### PROBLEM REQUIREMENTS
Below are records; reproduce exactly the lines from the first through the one containing "Dice.modifier r = modifier /\".

AVAILABLE RECORDS START

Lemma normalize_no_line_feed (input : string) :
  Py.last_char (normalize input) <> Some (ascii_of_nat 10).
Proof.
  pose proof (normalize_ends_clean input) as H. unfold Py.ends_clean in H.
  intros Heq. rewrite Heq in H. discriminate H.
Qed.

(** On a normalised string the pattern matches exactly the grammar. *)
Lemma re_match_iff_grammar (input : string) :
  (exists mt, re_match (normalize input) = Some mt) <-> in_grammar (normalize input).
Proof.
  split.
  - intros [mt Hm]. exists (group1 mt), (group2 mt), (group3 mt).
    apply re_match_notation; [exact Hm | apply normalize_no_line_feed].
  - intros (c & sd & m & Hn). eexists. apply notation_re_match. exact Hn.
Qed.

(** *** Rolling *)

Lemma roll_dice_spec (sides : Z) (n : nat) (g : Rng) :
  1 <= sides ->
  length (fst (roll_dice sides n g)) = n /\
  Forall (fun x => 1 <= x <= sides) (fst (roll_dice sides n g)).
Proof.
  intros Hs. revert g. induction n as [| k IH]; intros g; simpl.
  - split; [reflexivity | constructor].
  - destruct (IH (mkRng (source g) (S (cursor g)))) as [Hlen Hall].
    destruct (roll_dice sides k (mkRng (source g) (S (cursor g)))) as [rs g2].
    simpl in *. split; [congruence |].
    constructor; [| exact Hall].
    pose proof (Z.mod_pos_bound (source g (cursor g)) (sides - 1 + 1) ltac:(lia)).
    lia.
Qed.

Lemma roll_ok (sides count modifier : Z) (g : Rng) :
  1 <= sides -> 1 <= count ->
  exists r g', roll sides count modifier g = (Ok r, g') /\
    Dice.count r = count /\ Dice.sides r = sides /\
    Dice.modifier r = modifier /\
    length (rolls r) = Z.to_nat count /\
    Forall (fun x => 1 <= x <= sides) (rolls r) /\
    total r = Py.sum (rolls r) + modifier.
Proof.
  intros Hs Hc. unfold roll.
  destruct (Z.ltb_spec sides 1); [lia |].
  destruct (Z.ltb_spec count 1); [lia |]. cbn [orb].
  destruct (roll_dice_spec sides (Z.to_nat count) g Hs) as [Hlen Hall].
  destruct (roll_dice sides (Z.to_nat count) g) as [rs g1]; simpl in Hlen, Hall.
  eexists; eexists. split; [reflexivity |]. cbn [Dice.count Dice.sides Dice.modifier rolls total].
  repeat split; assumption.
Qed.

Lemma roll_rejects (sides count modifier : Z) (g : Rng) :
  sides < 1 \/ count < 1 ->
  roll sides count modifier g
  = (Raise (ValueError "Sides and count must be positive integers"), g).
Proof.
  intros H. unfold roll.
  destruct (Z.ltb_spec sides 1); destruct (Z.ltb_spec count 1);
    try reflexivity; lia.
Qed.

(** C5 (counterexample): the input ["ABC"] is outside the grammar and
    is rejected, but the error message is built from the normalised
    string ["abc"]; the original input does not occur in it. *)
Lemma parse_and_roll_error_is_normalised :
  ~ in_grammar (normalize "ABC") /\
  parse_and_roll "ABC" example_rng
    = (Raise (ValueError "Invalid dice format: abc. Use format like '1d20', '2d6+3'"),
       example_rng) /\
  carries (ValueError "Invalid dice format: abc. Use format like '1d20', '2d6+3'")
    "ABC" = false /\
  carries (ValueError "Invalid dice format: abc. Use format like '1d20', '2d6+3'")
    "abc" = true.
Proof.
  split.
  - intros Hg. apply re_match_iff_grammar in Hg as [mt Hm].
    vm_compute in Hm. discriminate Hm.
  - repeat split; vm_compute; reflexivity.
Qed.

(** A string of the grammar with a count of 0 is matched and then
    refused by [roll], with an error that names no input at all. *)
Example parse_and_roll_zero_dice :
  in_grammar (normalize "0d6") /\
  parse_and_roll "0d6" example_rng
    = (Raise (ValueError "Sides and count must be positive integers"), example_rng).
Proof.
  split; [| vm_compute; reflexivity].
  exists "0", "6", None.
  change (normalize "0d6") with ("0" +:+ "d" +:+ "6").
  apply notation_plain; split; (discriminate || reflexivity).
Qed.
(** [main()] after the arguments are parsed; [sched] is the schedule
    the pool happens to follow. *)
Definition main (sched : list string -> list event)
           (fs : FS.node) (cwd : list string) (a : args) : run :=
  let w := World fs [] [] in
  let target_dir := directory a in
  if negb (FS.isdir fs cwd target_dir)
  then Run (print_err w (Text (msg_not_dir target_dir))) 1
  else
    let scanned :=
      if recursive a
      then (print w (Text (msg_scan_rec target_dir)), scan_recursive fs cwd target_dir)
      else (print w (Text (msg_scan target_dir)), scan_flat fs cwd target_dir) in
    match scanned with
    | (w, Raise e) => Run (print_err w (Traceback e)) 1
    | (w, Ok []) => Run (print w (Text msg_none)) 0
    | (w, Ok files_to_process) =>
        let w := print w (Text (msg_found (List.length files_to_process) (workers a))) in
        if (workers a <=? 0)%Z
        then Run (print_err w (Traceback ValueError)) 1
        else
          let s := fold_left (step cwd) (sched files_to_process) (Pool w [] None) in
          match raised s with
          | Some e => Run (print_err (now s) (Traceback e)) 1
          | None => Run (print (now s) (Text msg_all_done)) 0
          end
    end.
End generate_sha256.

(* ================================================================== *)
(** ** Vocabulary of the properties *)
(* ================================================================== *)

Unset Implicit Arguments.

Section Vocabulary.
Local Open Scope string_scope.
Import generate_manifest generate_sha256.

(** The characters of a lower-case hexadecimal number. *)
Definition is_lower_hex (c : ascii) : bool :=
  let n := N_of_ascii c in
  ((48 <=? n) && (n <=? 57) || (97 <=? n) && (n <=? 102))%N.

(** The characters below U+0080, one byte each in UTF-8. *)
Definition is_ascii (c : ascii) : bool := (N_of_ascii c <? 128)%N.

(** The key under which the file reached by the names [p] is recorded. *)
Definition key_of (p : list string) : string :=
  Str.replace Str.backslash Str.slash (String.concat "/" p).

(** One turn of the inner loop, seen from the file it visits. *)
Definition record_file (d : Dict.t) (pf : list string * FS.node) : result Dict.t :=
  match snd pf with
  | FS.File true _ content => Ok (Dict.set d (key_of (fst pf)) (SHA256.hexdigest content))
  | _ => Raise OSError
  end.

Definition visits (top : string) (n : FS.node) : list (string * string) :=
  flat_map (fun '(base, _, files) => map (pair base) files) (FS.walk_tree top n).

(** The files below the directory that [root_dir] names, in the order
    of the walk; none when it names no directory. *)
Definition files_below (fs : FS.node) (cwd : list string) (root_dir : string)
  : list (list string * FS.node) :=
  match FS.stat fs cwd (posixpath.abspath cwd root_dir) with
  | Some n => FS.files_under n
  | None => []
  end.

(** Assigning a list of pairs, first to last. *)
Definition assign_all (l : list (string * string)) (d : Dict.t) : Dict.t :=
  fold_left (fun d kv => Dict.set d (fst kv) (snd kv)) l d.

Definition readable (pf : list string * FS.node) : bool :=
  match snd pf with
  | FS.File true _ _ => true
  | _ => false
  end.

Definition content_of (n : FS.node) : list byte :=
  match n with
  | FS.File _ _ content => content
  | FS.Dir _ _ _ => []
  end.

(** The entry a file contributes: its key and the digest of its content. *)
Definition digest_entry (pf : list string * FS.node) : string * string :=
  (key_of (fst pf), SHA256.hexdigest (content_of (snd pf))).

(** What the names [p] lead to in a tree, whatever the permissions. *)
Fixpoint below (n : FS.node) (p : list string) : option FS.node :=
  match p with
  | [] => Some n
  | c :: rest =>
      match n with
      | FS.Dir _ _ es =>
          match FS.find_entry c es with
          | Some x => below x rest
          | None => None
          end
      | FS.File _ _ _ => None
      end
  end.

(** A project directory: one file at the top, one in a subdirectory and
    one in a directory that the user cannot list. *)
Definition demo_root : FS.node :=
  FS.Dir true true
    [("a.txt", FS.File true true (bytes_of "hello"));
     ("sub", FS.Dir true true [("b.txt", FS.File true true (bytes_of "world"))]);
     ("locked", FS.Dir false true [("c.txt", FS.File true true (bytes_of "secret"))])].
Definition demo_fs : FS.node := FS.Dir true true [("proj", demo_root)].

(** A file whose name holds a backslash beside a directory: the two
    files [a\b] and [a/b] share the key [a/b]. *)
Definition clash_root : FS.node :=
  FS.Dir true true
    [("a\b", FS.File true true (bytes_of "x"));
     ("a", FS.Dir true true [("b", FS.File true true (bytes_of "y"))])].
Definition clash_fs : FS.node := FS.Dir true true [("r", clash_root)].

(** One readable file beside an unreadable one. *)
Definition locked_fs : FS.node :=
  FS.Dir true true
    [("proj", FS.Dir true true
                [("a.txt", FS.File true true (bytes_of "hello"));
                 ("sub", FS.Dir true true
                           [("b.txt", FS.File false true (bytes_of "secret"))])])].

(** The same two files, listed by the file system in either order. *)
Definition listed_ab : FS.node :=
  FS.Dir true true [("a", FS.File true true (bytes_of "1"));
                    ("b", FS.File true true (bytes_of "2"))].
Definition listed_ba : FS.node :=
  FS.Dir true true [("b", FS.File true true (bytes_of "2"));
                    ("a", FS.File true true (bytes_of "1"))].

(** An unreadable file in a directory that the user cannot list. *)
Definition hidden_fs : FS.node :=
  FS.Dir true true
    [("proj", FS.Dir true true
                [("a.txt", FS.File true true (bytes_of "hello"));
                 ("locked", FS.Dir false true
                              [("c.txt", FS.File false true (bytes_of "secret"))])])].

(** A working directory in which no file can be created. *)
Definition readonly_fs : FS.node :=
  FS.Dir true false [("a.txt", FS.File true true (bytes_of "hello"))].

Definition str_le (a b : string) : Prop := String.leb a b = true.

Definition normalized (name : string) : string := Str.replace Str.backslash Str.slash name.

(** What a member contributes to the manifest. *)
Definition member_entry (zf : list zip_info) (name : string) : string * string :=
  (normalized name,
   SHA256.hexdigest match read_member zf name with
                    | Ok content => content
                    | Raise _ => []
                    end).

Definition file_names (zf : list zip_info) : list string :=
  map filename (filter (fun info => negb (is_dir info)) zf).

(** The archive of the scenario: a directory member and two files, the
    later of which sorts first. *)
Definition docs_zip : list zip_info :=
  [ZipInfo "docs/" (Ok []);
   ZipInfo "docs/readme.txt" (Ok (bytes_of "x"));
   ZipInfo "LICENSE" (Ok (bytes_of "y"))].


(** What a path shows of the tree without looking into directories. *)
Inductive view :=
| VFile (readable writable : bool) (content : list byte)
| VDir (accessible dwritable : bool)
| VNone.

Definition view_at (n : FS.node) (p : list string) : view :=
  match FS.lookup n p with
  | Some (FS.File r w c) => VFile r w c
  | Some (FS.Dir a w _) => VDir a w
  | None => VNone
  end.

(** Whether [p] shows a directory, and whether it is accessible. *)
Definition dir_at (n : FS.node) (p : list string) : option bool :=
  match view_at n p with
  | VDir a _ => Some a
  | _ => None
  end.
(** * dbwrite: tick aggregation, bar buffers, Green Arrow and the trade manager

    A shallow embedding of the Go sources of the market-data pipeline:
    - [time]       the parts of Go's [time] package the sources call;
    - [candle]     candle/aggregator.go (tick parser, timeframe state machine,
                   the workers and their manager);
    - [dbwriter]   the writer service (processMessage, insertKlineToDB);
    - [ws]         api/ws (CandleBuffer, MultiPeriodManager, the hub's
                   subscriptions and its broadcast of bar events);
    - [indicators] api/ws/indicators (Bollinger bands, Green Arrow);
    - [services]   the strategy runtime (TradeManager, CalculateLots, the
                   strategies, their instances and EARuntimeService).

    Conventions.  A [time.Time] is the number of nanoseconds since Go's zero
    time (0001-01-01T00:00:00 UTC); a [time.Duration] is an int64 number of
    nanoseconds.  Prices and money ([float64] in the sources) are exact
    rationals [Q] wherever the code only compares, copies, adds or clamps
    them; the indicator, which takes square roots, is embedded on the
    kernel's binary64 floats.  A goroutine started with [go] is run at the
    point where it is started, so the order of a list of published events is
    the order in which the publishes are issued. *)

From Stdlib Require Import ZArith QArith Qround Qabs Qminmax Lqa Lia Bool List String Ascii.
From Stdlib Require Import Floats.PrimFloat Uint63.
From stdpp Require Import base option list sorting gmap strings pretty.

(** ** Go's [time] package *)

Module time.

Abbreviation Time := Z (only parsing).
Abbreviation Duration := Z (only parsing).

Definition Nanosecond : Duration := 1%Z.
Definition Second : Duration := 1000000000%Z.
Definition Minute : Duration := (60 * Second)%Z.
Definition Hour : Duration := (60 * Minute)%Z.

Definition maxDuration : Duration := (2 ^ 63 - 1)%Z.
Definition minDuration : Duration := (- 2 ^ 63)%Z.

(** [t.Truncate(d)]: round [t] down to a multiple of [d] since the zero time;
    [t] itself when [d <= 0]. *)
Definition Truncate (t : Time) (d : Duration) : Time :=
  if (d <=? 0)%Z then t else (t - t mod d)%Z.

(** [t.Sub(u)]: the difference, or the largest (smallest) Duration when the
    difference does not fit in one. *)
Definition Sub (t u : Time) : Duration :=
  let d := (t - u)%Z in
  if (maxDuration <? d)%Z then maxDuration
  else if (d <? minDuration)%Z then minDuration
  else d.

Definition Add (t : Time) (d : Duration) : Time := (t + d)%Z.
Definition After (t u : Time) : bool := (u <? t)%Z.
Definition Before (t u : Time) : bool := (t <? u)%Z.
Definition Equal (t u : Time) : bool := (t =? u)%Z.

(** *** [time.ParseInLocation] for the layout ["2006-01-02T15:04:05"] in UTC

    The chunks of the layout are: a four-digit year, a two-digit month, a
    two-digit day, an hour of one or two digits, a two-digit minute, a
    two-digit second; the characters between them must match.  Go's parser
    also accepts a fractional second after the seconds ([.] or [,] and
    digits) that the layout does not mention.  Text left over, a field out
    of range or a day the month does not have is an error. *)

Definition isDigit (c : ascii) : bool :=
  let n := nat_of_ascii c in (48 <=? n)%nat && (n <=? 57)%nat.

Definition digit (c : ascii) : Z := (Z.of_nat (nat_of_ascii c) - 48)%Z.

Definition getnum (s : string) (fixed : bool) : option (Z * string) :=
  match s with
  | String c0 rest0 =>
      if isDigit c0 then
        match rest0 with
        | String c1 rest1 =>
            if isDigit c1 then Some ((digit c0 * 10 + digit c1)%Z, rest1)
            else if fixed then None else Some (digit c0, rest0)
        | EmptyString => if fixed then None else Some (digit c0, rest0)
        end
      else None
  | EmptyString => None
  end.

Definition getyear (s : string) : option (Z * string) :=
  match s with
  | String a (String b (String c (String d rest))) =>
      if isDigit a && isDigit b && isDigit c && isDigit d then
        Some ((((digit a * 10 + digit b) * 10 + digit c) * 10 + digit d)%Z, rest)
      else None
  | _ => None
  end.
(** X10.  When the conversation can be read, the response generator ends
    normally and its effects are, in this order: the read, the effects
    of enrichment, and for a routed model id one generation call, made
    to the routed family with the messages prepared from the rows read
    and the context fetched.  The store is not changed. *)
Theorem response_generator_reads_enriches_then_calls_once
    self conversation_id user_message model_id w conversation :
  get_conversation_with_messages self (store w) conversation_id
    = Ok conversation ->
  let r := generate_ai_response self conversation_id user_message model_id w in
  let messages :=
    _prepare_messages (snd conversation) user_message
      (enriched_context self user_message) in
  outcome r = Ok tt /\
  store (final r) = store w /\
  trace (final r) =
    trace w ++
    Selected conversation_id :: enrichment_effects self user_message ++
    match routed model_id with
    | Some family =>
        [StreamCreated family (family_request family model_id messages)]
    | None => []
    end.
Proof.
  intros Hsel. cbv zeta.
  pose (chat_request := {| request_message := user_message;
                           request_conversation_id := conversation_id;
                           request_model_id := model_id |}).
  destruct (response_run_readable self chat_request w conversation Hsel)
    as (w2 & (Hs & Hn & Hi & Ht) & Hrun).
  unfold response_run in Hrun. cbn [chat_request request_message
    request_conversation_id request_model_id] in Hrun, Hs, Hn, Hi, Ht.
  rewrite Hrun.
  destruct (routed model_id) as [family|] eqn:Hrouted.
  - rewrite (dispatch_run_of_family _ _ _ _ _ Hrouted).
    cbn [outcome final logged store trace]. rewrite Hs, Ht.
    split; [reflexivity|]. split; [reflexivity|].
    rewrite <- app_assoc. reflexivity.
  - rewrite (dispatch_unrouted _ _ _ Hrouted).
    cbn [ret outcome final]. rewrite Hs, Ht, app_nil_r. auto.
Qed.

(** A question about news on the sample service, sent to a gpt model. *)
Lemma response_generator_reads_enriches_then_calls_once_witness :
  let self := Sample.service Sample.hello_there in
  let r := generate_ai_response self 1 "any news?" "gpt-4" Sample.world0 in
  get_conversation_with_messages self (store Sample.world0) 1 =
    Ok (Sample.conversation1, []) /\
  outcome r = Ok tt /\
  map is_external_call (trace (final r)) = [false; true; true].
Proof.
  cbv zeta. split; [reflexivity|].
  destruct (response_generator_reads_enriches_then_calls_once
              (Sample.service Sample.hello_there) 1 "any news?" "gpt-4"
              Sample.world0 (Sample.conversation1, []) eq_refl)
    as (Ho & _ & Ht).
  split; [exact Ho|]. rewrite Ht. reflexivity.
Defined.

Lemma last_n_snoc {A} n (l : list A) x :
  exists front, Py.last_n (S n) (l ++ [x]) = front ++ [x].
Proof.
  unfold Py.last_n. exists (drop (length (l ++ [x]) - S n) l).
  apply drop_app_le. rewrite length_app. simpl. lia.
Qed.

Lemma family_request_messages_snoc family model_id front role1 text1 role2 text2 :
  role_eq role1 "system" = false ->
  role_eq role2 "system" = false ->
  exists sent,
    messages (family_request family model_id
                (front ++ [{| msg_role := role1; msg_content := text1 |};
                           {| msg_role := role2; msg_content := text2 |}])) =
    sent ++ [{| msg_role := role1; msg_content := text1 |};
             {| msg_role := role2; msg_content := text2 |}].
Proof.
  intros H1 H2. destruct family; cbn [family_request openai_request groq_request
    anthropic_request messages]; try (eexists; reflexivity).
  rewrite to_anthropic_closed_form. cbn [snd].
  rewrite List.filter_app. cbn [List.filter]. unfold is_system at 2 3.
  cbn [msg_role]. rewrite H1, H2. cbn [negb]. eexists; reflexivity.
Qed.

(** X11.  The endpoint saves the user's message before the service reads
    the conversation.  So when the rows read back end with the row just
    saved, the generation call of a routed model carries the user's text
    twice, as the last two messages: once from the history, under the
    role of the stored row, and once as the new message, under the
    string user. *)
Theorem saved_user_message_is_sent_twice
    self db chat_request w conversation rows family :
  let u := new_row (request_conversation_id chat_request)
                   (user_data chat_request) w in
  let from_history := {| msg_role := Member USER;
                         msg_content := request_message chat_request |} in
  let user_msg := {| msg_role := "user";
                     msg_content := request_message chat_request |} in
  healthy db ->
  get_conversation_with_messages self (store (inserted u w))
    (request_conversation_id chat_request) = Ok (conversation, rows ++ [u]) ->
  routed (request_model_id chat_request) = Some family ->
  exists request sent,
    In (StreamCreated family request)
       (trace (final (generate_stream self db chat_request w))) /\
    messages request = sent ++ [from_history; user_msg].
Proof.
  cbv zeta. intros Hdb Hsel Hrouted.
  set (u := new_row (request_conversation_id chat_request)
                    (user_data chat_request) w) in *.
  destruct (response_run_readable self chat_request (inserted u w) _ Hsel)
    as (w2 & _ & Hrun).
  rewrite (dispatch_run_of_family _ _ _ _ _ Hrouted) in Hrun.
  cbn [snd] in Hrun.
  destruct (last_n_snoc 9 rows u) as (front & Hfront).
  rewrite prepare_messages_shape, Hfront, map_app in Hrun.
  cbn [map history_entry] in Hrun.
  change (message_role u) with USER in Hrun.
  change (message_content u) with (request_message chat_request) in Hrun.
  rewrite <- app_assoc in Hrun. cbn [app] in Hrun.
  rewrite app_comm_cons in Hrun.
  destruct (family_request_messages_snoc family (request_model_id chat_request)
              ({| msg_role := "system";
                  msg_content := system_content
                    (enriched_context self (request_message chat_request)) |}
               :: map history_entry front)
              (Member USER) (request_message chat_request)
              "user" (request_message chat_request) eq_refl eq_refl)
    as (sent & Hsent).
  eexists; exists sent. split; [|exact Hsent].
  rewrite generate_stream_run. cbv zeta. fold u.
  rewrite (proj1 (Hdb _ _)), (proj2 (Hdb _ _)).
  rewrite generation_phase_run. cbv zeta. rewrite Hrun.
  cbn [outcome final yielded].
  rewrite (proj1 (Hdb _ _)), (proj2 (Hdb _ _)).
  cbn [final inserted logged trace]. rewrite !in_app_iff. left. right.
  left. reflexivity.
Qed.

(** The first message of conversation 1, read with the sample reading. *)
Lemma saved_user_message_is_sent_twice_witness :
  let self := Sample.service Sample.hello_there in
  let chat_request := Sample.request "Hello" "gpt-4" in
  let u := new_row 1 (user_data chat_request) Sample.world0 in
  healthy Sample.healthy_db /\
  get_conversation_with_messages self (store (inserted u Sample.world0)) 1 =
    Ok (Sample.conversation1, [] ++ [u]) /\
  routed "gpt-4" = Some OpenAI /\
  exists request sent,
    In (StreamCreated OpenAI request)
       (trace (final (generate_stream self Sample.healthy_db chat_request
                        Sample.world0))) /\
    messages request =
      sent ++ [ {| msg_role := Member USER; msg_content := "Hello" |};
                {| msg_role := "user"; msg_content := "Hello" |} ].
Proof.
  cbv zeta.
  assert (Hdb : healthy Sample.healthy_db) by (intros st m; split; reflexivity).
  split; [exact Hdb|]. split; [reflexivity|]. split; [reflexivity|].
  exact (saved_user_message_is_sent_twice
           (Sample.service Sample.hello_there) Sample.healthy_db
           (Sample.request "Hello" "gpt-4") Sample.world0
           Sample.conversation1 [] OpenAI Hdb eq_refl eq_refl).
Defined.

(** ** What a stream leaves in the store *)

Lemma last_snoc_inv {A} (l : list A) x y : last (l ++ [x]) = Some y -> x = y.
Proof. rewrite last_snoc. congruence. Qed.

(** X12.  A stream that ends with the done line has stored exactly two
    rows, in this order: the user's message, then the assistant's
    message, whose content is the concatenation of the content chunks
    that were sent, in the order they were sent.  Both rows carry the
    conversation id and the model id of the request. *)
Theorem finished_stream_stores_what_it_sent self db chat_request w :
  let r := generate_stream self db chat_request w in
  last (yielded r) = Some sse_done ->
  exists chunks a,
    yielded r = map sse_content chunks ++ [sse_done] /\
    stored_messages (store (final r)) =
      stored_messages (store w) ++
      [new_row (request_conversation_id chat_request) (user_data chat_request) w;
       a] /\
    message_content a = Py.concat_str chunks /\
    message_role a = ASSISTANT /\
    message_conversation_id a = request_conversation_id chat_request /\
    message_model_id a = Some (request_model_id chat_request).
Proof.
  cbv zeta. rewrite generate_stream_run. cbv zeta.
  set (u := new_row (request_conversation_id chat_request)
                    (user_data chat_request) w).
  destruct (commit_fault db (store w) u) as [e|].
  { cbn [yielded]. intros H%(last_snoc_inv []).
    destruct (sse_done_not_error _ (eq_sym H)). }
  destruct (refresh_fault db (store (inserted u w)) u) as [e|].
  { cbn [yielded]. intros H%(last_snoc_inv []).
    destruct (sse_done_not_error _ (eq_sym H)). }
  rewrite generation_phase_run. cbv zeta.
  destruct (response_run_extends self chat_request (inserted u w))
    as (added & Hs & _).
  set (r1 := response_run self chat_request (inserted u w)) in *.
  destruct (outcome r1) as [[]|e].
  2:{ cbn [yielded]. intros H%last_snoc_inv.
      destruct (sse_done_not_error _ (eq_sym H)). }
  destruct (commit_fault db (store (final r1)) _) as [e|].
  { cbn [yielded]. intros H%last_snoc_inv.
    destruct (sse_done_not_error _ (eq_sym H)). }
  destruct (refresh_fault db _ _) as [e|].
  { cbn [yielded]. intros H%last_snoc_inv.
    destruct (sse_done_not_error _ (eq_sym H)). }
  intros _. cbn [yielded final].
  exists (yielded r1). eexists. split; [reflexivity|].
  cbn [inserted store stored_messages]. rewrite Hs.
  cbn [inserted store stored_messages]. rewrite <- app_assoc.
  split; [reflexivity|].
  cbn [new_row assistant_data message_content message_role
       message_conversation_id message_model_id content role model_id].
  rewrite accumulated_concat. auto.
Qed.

AVAILABLE RECORDS END

### COMPLETED EXERCISE
Lemma normalize_no_line_feed (input : string) :
  Py.last_char (normalize input) <> Some (ascii_of_nat 10).
Proof.
  pose proof (normalize_ends_clean input) as H. unfold Py.ends_clean in H.
  intros Heq. rewrite Heq in H. discriminate H.
Qed.

(** On a normalised string the pattern matches exactly the grammar. *)
Lemma re_match_iff_grammar (input : string) :
  (exists mt, re_match (normalize input) = Some mt) <-> in_grammar (normalize input).
Proof.
  split.
  - intros [mt Hm]. exists (group1 mt), (group2 mt), (group3 mt).
    apply re_match_notation; [exact Hm | apply normalize_no_line_feed].
  - intros (c & sd & m & Hn). eexists. apply notation_re_match. exact Hn.
Qed.

(** *** Rolling *)

Lemma roll_dice_spec (sides : Z) (n : nat) (g : Rng) :
  1 <= sides ->
  length (fst (roll_dice sides n g)) = n /\
  Forall (fun x => 1 <= x <= sides) (fst (roll_dice sides n g)).
Proof.
  intros Hs. revert g. induction n as [| k IH]; intros g; simpl.
  - split; [reflexivity | constructor].
  - destruct (IH (mkRng (source g) (S (cursor g)))) as [Hlen Hall].
    destruct (roll_dice sides k (mkRng (source g) (S (cursor g)))) as [rs g2].
    simpl in *. split; [congruence |].
    constructor; [| exact Hall].
    pose proof (Z.mod_pos_bound (source g (cursor g)) (sides - 1 + 1) ltac:(lia)).
    lia.
Qed.

Lemma roll_ok (sides count modifier : Z) (g : Rng) :
  1 <= sides -> 1 <= count ->
  exists r g', roll sides count modifier g = (Ok r, g') /\
    Dice.count r = count /\ Dice.sides r = sides /\
    Dice.modifier r = modifier /\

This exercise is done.